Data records

━━━━━━━━

Definition state_profile_to_profile `{Bech32Lib} `{HexLib} (state : ProfileViewResponse)
    : result (fault ProfileClientError) Profile :=
  let npub := trim (pv_npub state) in
  pubkey_bytes ← map_err (λ err, Raised (PlInvalidResponse ("invalid npub in state profile: " +:+ AppCoreError_display err)))
                   (pubkey_bytes_from_npub npub);
  let pubkey := hex_encode pubkey_bytes in
  visibility ← map_err Raised (parse_visibility (pv_visibility state));
  username ← ok_or Panicked (username_from_pubkey pubkey);
  Ok (mkProfile pubkey username (pv_display_name state) (pv_bio state) (pv_avatar_url state) (pv_website_url state)
        (pv_location state) visibility (pv_updated_at state) (pv_updated_at state)).

Definition parse_profile_success `{BrowserCodec} `{Bech32Lib} `{HexLib} (body : string)
    : result (fault ProfileClientError) Profile :=
  match profile_from_str body with
  | Some profile => Ok profile
  | None =>
      state ← map_err (λ err, Raised (PlInvalidResponse err)) (state_profile_from_str body);
      state_profile_to_profile state
  end.

Definition parse_profile_response `{BrowserCodec} `{Bech32Lib} `{HexLib} (status : Z) (body : string)
    : result (fault ProfileClientError) Profile :=
  if is_success status then parse_profile_success body else Err (Raised (PlProfileFailed (parse_error body))).

(** [ControlRepoInput], [ControlRepoResponse] and the actions of [control_client.rs]. *)
Record ControlRepoInput := mkControlRepoInput {
  ri_name : string; ri_owner : option string; ri_identifier : option string; ri_description : option string;
  ri_private : option bool; ri_pubkey : string; ri_privkey : string
}.
Record CreatedRepo := mkCreatedRepo { rc_owner : string; rc_name : string; rc_html_url : option string }.
Class ControlEventCodec := { control_event_response_from_str : string → result string CreatedRepo }.
#[local] Instance updates : ProfileUpdateCodec := {| profile_update_from_slice _ := Err "json" |}.
#[local] Instance sessions : SessionCodec := {| session_from_str _ := Err "json"; session_to_string s := Ok (se_pubkey s) |}.
#[local] Instance npubs : Bech32Encode := {| bech32_encode hrp b := Some (hrp +:+ "1") |}.
#[local] Instance unicode : UnicodeTables := {| unicode_lowercase s := s |}.
(** A forge that does not know the user, and creates [gt_ada]. *)
#[local] Instance transport : ForgejoTransport (list string) :=
  {| send q := λ s, (Ok (mkForgejoResponse (if is_nil s then 404 else 201) "user"), "sent" :: s) |}.
#[local] Instance forge_codec : ForgejoCodec := {|
  repo_from_str _ := Err "json"; user_from_str _ := Ok (mkForgejoUserResponse (Some "gt_ada") None None);
  org_from_str _ := Err "json"; pull_request_from_str _ := Err "json"; hooks_from_str _ := Err "json"
|}.
Definition auth : AuthConfig := mkAuthConfig "local.test" 60.
Definition forgejo : ForgejoConfig := mkForgejoConfig "http://forge/" "token" "gittree" "http://hook" "secret" false.
Abbreviation service := (AuthAppState MemoryAccounts MemoryProfiles (list string)).
Definition fresh : service := mkAuthAppState (mkMemoryAccounts ∅ ∅) (mkMemoryProfiles ∅) [].
Definition idle : SignupSignals := mkSignupSignals None None false None.
(** A press of the button at a time, and the clock of the service 30 seconds ahead. *)
Definition press (now : Z) (s : gmap string string * service) : SignupSignals * (gmap string string * service) :=
  let _ := auth_network auth forgejo (now + 30) "random" in signup_local id false "http://auth/" now idle s.

Lemma auth_address : reached_at "http://auth/v1/signup" ["v1"; "signup"].
Proof. split; [done|]. intros q Hq. exists "auth". split; [done|]. cbn. rewrite Hq.
  destruct (List.find (λ p : string * string, p.1 == "Authorization") (wq_headers q)); reflexivity.
Qed.
Lemma fresh_inv : auth_inv fresh ∅ ∅.
Proof. split; [by split|done|by intros p []]. Qed.

Lemma browser_account_kept_witness :
  ∃ r1 r2, su_status (press 100 (∅, fresh)).1 = Some r1 ∧ su_status (press 500 (press 100 (∅, fresh)).2).1 = Some r2 ∧
    sr_status r1 = "created" ∧ sr_status r2 = "existing" ∧ sr_username r2 = sr_username r1.
Proof.
  assert (su_status (press 100 (∅, fresh)).1 = Some (mkSignupResponse (hex_encode sample_secret) "gt_ada" "created")) as Er1
    by (vm_compute; reflexivity).
  assert (is_Some (su_status (press 500 (press 100 (∅, fresh)).2).1)) as [r2 Er2] by (vm_compute; by eexists).
  destruct (press 100 (∅, fresh)) as [sig1 [b1 st1]] eqn:E1. destruct (press 500 (b1, st1)) as [sig2 s2] eqn:E2.
  cbn [fst snd] in *. rewrite E2 in Er2. cbn [fst] in Er2 |- *. eexists _, r2. split; [exact Er1|].
  split; [by rewrite E2|]. split; [reflexivity|].
  destruct (browser_account_kept id auth forgejo false "http://auth/" "http://auth/v1/signup" 100 130 "random" idle
    ∅ fresh ∅ ∅ ∅ sig1 (b1, st1) _ ltac:(vm_compute; reflexivity) auth_address ltac:(vm_compute; discriminate)
    eq_refl fresh_inv E1 Er1) as (secret & key & v1 & va1 & vp1 & Hb & _ & _ & Hi & _ & _ & Hlater).
  destruct (Hlater 500%Z 530%Z "random" idle b1 st1 v1 va1 vp1 sig2 s2 r2) as (_ & Hname & Hstatus & _).
  - vm_compute; discriminate.
  - exact Hb.
  - reflexivity.
  - exact Hi.
  - reflexivity.
  - exact E2.
  - exact Er2.
  - split; [exact Hstatus|exact Hname].
Defined.
End PagesSample.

━━━━━━━━

→ BRIEF: When the line with "by (vm_compute; reflexivity)." is reached in the data above, start copying there, and copy each line exactly until the line with "eq_refl fresh_inv E1" has been copied; copy nothing else.

→ RESULT:
    by (vm_compute; reflexivity).
  assert (is_Some (su_status (press 500 (press 100 (∅, fresh)).2).1)) as [r2 Er2] by (vm_compute; by eexists).
  destruct (press 100 (∅, fresh)) as [sig1 [b1 st1]] eqn:E1. destruct (press 500 (b1, st1)) as [sig2 s2] eqn:E2.
  cbn [fst snd] in *. rewrite E2 in Er2. cbn [fst] in Er2 |- *. eexists _, r2. split; [exact Er1|].
  split; [by rewrite E2|]. split; [reflexivity|].
  destruct (browser_account_kept id auth forgejo false "http://auth/" "http://auth/v1/signup" 100 130 "random" idle
    ∅ fresh ∅ ∅ ∅ sig1 (b1, st1) _ ltac:(vm_compute; reflexivity) auth_address ltac:(vm_compute; discriminate)
    eq_refl fresh_inv E1 Er1) as (secret & key & v1 & va1 & vp1 & Hb & _ & _ & Hi & _ & _ & Hlater).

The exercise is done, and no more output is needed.